Newsweek interviewed Alberto Gutierrez, FDA director of its Office of In Vitro Diagnostics, about why the tests are considered medical devices years after they have been sold.

Gutierrez said:

Well, the claims [made by the companies] have changed constantly. The original claims from three years ago were very, very vague. For example, the claims they’re making now for the different drugs and how they’re metabolized, those weren’t being made previously. Even some of the health claims in terms of risk of chronic disease, those just started coming online about a year ago.

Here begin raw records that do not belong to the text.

(* ===== verification/DeclaredObjects.v ===== *)
(** * Declared objects and limits under the management API

    An object of the bootstrap file is changed there and nowhere else, and what
    is written through the API stays within Exchange's limits, also when other
    requests come in between. *)

From stdpp Require Import base gmap strings list.
From Stdlib Require Import ZArith Lia.
From S2P Require Import Reconcile.
From S2P Require Import Prelude GoStrings GoFloat StoreModels MessageStore MessageQueue QueueProps Directory DirectoryProps Policy RateLimit Password.
From S2P Require Import Keyring AdminStore AdminAuth AuditLog Diagnostics Api DirectoryApi DirectoryApiProps.

Open Scope Z_scope.

(** ** Declared rows *)

Definition declared (m : ManagedBy) : bool := bool_decide (m = ManagedByBootstrap).

(** What the file declares of an account in its own row, but for its password
    and its default mailbox, which goes when the mailbox does. *)
Definition account_core (a : SMTPAccount) : string * string * FromPolicy * list string * option Z * bool :=
  (acc_Username a, acc_Description a, acc_FromPolicy a, acc_AllowCIDRs a, acc_RateLimitPerMin a, acc_Enabled a).

Abbreviation AccountCore := (string * string * FromPolicy * list string * option Z * bool)%type.

Record Declared := mkDeclared {
  dc_credentials : gmap string OAuthCredential; dc_mailboxes : gmap string Mailbox; dc_accounts : gmap string AccountCore
}.

Definition declared_in (db : DB) : Declared :=
  mkDeclared (rows_where (fun c => declared (cred_ManagedBy c)) (oauth_credentials db))
    (rows_where (fun m => declared (mb_ManagedBy m)) (mailboxes db))
    (account_core <$> rows_where (fun a => declared (acc_ManagedBy a)) (smtp_accounts db)).

(** ** Limits *)

Definition limit_ok (v : option Z) (most : Z) : Prop := forall n, v = Some n -> 0 < n <= most.

Definition mailbox_limits (m : Mailbox) : Prop :=
  limit_ok (mb_RateLimitPerMin m) ExchangeMessagesPerMinute /\ limit_ok (mb_MaxConcurrent m) ExchangeConcurrentConnections.

Definition account_limits `{NetIP} (a : SMTPAccount) : Prop :=
  limit_ok (acc_RateLimitPerMin a) ExchangeMessagesPerMinute /\ Forall (fun c => is_ok (ParseCIDR c) = true) (acc_AllowCIDRs a).

Record managed `{NetIP} (d : Declared) (db : DB) : Prop := mkManaged {
  mg_store : dir_ok db;
  mg_declared : declared_in db = d;
  mg_mailboxes : map_Forall (fun _ => mailbox_limits) (mailboxes db);
  mg_accounts : map_Forall (fun _ => account_limits) (smtp_accounts db)
}.

(** ** Lemmas on filtered tables *)

Section Filtered.
Context {R : Type} (p : R -> bool).
Implicit Types t : gmap string R.

Lemma lookup_rows_where t k r : rows_where p t !! k = Some r <-> t !! k = Some r /\ p r = true.
Proof. unfold rows_where. by rewrite map_lookup_filter_Some. Qed.

Lemma rows_where_None t k r : rows_where p t !! k = None -> t !! k = Some r -> p r = false.
Proof. intros Hn Hk. apply not_true_iff_false. intros Hp. apply eq_None_not_Some in Hn. apply Hn. exists r. by apply lookup_rows_where. Qed.

Lemma rows_where_insert_other t k r : t !! k = None -> p r = false -> rows_where p (<[k := r]> t) = rows_where p t.
Proof.
  intros Hk Hr. apply map_eq. intros i. apply option_eq. intros x. rewrite !lookup_rows_where.
  destruct (decide (i = k)) as [->|Hne]; [rewrite lookup_insert_eq, Hk|by rewrite lookup_insert_ne]. naive_solver congruence.
Qed.

Lemma rows_where_update_other t q f :
  (forall k r, t !! k = Some r -> q r = true -> p r = false /\ p (f r) = false) -> rows_where p (sql_update q f t) = rows_where p t.
Proof.
  intros Hq. apply map_eq. intros i. apply option_eq. intros x. rewrite !lookup_rows_where, lookup_sql_update.
  destruct (t !! i) as [r|] eqn:Hi; simpl; [|naive_solver]. destruct (q r) eqn:Hr; [|done]. destruct (Hq _ _ Hi Hr). naive_solver congruence.
Qed.

Lemma rows_where_delete_other t q : (forall k r, t !! k = Some r -> q r = true -> p r = false) -> rows_where p (sql_delete q t) = rows_where p t.
Proof.
  intros Hq. apply map_eq. intros i. apply option_eq. intros x. rewrite !lookup_rows_where, lookup_sql_delete.
  split; [naive_solver|]. intros [Hi Hx]. split_and!; [done| |done]. apply not_true_iff_false. intros Ht. rewrite (Hq _ _ Hi Ht) in Hx. done.
Qed.

(** A change of rows that keeps what is projected. *)
Lemma rows_where_fmap {B} (core : R -> B) t f :
  (forall r, p (f r) = p r /\ core (f r) = core r) -> core <$> rows_where p (f <$> t) = core <$> rows_where p t.
Proof.
  intros Hf. apply map_eq. intros i. rewrite !lookup_fmap. apply option_eq. intros b. rewrite !fmap_Some.
  setoid_rewrite lookup_rows_where. setoid_rewrite lookup_fmap. setoid_rewrite fmap_Some. split.
  - intros (x & [(r & Hr & ->) Hp] & ->). exists r. simpl in *. destruct (Hf r) as [H1 H2]. rewrite <-H1. auto.
  - intros (r & [Hr Hp] & ->). exists (f r). destruct (Hf r) as [H1 H2]. simpl in *. rewrite H1. eauto.
Qed.

Lemma Forall_sql_update t q f (P : R -> Prop) :
  map_Forall (fun _ => P) t -> (forall r, P r -> P (f r)) -> map_Forall (fun _ => P) (sql_update q f t).
Proof.
  intros Ht Hf k r. rewrite lookup_sql_update, fmap_Some. intros (x & Hx & ->). destruct (q x); [apply Hf|]; by eapply Ht.
Qed.

Lemma Forall_sql_delete t q (P : R -> Prop) : map_Forall (fun _ => P) t -> map_Forall (fun _ => P) (sql_delete q t).
Proof. intros Ht k r. rewrite lookup_sql_delete. intros [Hr _]. by eapply Ht. Qed.
End Filtered.

(** ** Statements *)

Section Statements.
Context `{NI : NetIP}.
Implicit Types d : Declared.

(** *** What a read shows *)

Lemma read_credential d io id db c :
  managed d db -> Credentials_Get io id db = Ok c -> cred_ID c = id /\ (declared (cred_ManagedBy c) = false -> dc_credentials d !! id = None).
Proof.
  intros [Hd <- _ _]. unfold Credentials_Get. destruct io; [done|]. destruct (oauth_credentials db !! id) as [x|] eqn:Hx; [|done]. intros [= <-].
  split; [by eapply (to_id _ _ _ _ (do_credentials _ Hd))|]. intros Hm. simpl. apply eq_None_not_Some. intros [y Hy].
  apply lookup_rows_where in Hy as [Hy Hp]. congruence.
Qed.

Lemma read_mailbox d io id db m :
  managed d db -> Mailboxes_Get io id db = Ok m ->
  mb_ID m = id /\ mailbox_limits m /\ (declared (mb_ManagedBy m) = false -> dc_mailboxes d !! id = None).
Proof.
  intros [Hd <- Hl _]. unfold Mailboxes_Get. destruct io; [done|]. destruct (mailboxes db !! id) as [x|] eqn:Hx; [|done]. intros [= <-].
  split_and!; [by eapply (to_id _ _ _ _ (do_mailboxes _ Hd))|by eapply Hl|]. intros Hm. simpl. apply eq_None_not_Some. intros [y Hy].
  apply lookup_rows_where in Hy as [Hy Hp]. congruence.
Qed.

(** The row is what the file declares, or the file declares none. *)
Definition agrees d (a : SMTPAccount) : Prop :=
  dc_accounts d !! acc_ID a = if declared (acc_ManagedBy a) then Some (account_core a) else None.
Lemma name_alike id : paired eq (credentialName w id) (credentialName w id).
Proof using Henv. look. apply paired_ret. destruct H; [|done]. by apply same_names. Qed.

Lemma list_mailboxes_alike : paired eq (handleListMailboxes w) (handleListMailboxes w).
Proof using Henv.
  do 2 look. subst. apply paired_ret. do 2 f_equal. apply List.map_ext. intros m. f_equal.
  apply same_names. destruct H0; simpl; [done|constructor].
Qed.

Lemma get_mailbox_alike id : paired eq (handleGetMailbox w id) (handleGetMailbox w id).
Proof using Henv. look. subst. eapply paired_bind; [apply name_alike|]. intros n ? <-. by apply paired_ret. Qed.

Lemma account_alike a1 a2 : same_account a1 a2 -> paired eq (toAccountResponse w a1) (toAccountResponse w a2).
Proof using Henv.
  intros Ha. unfold toAccountResponse. rewrite (f_equal acc_ID Ha : acc_ID a1 = acc_ID a2). do 2 look. subst. apply paired_ret.
  destruct a1, a2. unfold same_account, mask_account in Ha. simpl in Ha. by simplify_eq.
Qed.

Lemma accounts_alike l1 l2 : Forall2 same_account l1 l2 -> paired eq (account_responses w l1) (account_responses w l2).
Proof using Henv.
  induction 1 as [|a1 a2 l1 l2 Ha Hl IH]; simpl; [by apply paired_ret|].
  eapply paired_bind; [by apply account_alike|]. intros r ? <-. eapply paired_bind; [apply IH|]. intros rs ? <-. by apply paired_ret.
Qed.

Lemma list_accounts_alike : paired eq (handleListAccounts w) (handleListAccounts w).
Proof using Henv. look. eapply paired_bind; [by apply accounts_alike|]. intros items ? <-. by apply paired_ret. Qed.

In a report published last week, Andrew Pollack of the New York Times added the following:

But the letters stop short of saying the tests must be taken off the market until they are approved. Dr. Gutierrez said in an interview that it would be unfair to remove the tests from the market because the agency had not clearly told the companies that the devices needed approval.

The answer is clear: as long as these companies continue to sell their tests directly to consumers, the issue will remain a sticky one.

Should the FDA regulate this industry before personalized medicine matures?